Oblivious Supreme Court poised to legalize medical patents

Posted on December 8th, 2011 at 8:43 by John Sinteur in category: Intellectual Property


This should make the nation’s doctors extremely nervous. For two decades, the software industry has struggled with the harmful effects of patents on software. In contrast, doctors have traditionally been free to practice medicine without worrying about whether their treatment decisions run afoul of someone’s patent.
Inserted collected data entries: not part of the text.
(** * Finance tracker: dashboard aggregation, loan progress and balance update

    A shallow embedding of the client-side arithmetic of the finance tracker
    (Dashboard.tsx, Accounts.tsx, Loans.tsx, AddTransactionModal.tsx,
    Transactions.tsx, and the routing of App.tsx and Layout.tsx) together
    with the part of the relational store those components talk to, followed
    by the properties of the specification stated over that embedding.

    Conventions of the embedding.
    - A JavaScript [number] is read in two ways.  [JS.number] is the exact
      reading: a rational, one of the two infinities, or NaN, with division
      by zero, comparisons with NaN, [Math.max] and [Math.min] as in
      IEEE-754 and finite arithmetic without rounding.  It is used for what
      does not turn on rounding: which rows enter a sum and in which order,
      signs and comparisons of sums, special values, bounds.  [Double] is
      the binary64 reading, on the Standard Library's specification of
      floating-point arithmetic; it is used for the total balance, where the
      order of the additions decides the result.
    - A [numeric(15, 2)] column rounds what is written to it to two decimal
      places, half away from zero, and refuses a value whose rounded
      magnitude reaches 10^13 ([Numeric]).  A stored value is a rational
      with denominator 100.
    - Rationals are [Q], so statements use [==] on [Q] and [=n=] on
      [JS.number].
    - A calendar date is a triple.  A [Date] object carries its local
      calendar fields and the time zone of the runtime; [toISOString()] and
      [new Date('YYYY-MM-DD')] go through UTC, so the date sent to the store
      and the fields read from a stored date depend on the zone ([Clock]).
    - A table is the list of its rows; a request is a filter over it, subject
      to the row-level policies of the migration.  Requests are answered
      with data; the store does not change while a component reads it. *)

From Stdlib Require Import List Bool ZArith QArith Qminmax Qround Lqa Lia
  String Ascii Permutation.
From Stdlib Require SpecFloat.
Import ListNotations.
Open Scope Q_scope.

(** ** JavaScript numbers *)

Module JS.

Inductive number : Type :=
| Fin (q : Q)
| PosInf
| NegInf
| NaN.

Definition Qlt_bool (a b : Q) : bool := negb (Qle_bool b a).

(** Sign of a finite value, as [Z]: -1, 0 or 1. *)
Definition Qsgn (q : Q) : Z := Z.sgn (Qnum q).

(** [a + b] *)
Definition add (a b : number) : number :=
  match a, b with
  | NaN, _ | _, NaN => NaN
  | PosInf, NegInf | NegInf, PosInf => NaN
  | PosInf, _ | _, PosInf => PosInf
  | NegInf, _ | _, NegInf => NegInf
  | Fin x, Fin y => Fin (x + y)
  end.

(** unary minus *)
Definition neg (a : number) : number :=
  match a with
  | Fin x => Fin (- x)
  | PosInf => NegInf
  | NegInf => PosInf
  | NaN => NaN
  end.

(** [a - b] *)
Definition sub (a b : number) : number :=
  match a, b with
  | Fin x, Fin y => Fin (x - y)
  | _, _ => add a (neg b)
  end.

(** An infinity of the given sign; sign 0 gives NaN (infinity times zero,
    zero over zero). *)
Definition inf_of_sign (s : Z) : number :=
  match s with
  | Z0 => NaN
  | Zpos _ => PosInf
  | Zneg _ => NegInf
  end.

Definition sign (a : number) : option Z :=
  match a with
  | Fin x => Some (Qsgn x)
  | PosInf => Some 1%Z
  | NegInf => Some (-1)%Z
  | NaN => None
  end.

(** [a * b] *)
Definition mul (a b : number) : number :=
  match a, b with
  | NaN, _ | _, NaN => NaN
  | Fin x, Fin y => Fin (x * y)
  | _, _ =>
      match sign a, sign b with
      | Some sa, Some sb => inf_of_sign (sa * sb)
      | _, _ => NaN
      end
  end.

(** [a / b]; a zero divisor is the positive zero. *)
Definition div (a b : number) : number :=
  match a, b with
  | NaN, _ | _, NaN => NaN
  | Fin x, Fin y =>
      if Qeq_bool y 0 then inf_of_sign (Qsgn x) else Fin (x / y)
  | Fin _, _ => Fin 0
  | _, Fin y =>
      match sign a with
      | Some sa => inf_of_sign (sa * (if Qlt_bool y 0 then -1 else 1))
      | None => NaN
      end
  | _, _ => NaN
  end.

(** [a >= b] *)
Definition ge (a b : number) : bool :=
  match a, b with
  | NaN, _ | _, NaN => false
  | Fin x, Fin y => Qle_bool y x
  | PosInf, _ => true
  | _, NegInf => true
  | _, _ => false
  end.

(** [a > b] *)
Definition gt (a b : number) : bool :=
  match a, b with
  | NaN, _ | _, NaN => false
  | Fin x, Fin y => Qlt_bool y x
  | PosInf, PosInf => false
  | PosInf, _ => true
  | NegInf, NegInf => false
  | _, NegInf => true
  | _, _ => false
  end.

(** [Math.max(a, b)] *)
Definition max (a b : number) : number :=
  match a, b with
  | NaN, _ | _, NaN => NaN
  | _, _ => if ge a b then a else b
  end.

(** [Math.min(a, b)] *)
Definition min (a b : number) : number :=
  match a, b with
  | NaN, _ | _, NaN => NaN
  | _, _ => if ge b a then a else b
  end.

(** Equality of numbers up to the representation of the rational. *)
Definition eqn (a b : number) : Prop :=
  match a, b with
  | Fin x, Fin y => x == y
  | PosInf, PosInf | NegInf, NegInf | NaN, NaN => True
  | _, _ => False
  end.

(** [xs.reduce((sum, x) => sum + Number(f(x)), 0)] *)
Definition reduce_sum {A : Type} (f : A -> Q) (xs : list A) : number :=
  fold_left (fun sum x => add sum (Fin (f x))) xs (Fin 0).

(** A value read through a property access: [undefined] when the object has
    no such property, [null], or a string. *)
Inductive value : Type :=
| Undefined
| Null
| Str (s : string).

(** Truthiness, for the values above. *)
Definition truthy (v : value) : bool :=
  match v with
  | Str s => negb (String.eqb s "")
  | _ => false
  end.

(** [a === b] *)
Definition strict_eq (a b : value) : bool :=
  match a, b with
  | Undefined, Undefined | Null, Null => true
  | Str s, Str t => String.eqb s t
  | _, _ => false
  end.

Definition of_nullable (o : option string) : value :=
  match o with
  | Some s => Str s
  | None => Null
  end.

End JS.

Notation "a =n= b" := (JS.eqn a b) (at level 70, no associativity).

(** ** Persisted schema (the columns of the migration the components use) *)

Module Schema.

(** A value of a [date] column, or the calendar fields of an ISO date. *)
Record date : Type := mkDate { year : Z; month : Z; day : Z }.

(** Order of ISO dates: lexicographic on year, month, day. *)
Definition date_compare (a b : date) : comparison :=
  match Z.compare (year a) (year b) with
  | Eq =>
      match Z.compare (month a) (month b) with
      | Eq => Z.compare (day a) (day b)
      | c => c
      end
  | c => c
  end.

Definition date_geb (a b : date) : bool :=
  match date_compare a b with Lt => false | _ => true end.

Definition date_leb (a b : date) : bool := date_geb b a.

(** The Gregorian calendar, as far as the day before a date needs it. *)
Definition is_leap_year (y : Z) : bool :=
  (Z.eqb (y mod 4) 0 && negb (Z.eqb (y mod 100) 0)) || Z.eqb (y mod 400) 0.

Definition days_in_month (y m : Z) : Z :=
  if Z.eqb m 2 then (if is_leap_year y then 29 else 28)
  else if Z.eqb m 4 || Z.eqb m 6 || Z.eqb m 9 || Z.eqb m 11 then 30
  else 31.

Definition previous_day (d : date) : date :=
  if (1 <? day d)%Z then mkDate (year d) (month d) (day d - 1)
  else if (1 <? month d)%Z
       then mkDate (year d) (month d - 1) (days_in_month (year d) (month d - 1))
       else mkDate (year d - 1) 12 31.

Inductive account_type : Type :=
| cash | bank | credit_card | upi | investment | loan | other.

Inductive transaction_type : Type := income | expense | transfer.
Now the Supreme Court seems poised to expand patent law into the medical profession, where it’s unlikely to work any better than it has in software.

The case focuses on a patent that covers the concept of adjusting the dosage of a drug, thiopurine, based on the concentration of a particular chemical (called a metabolite) in the patient’s blood. The patent does not cover the drug itself—that patent expired years ago—nor does it cover any specific machine or procedure for measuring the metabolite level. Rather, it covers the idea that particular levels of the chemical "indicate a need" to raise or lower the drug dosage.

The patent holder, Prometheus Labs, offers a thiopurine testing product. It sued the Mayo Clinic when the latter announced it would offer its own, competing thiopurine test. But Prometheus claims much more than its specific testing process. It claims a physician administering thiopurine to a patient can infringe its patent merely by being aware of the scientific correlation disclosed in the patent—even if the doctor doesn’t act on the patent’s recommendations.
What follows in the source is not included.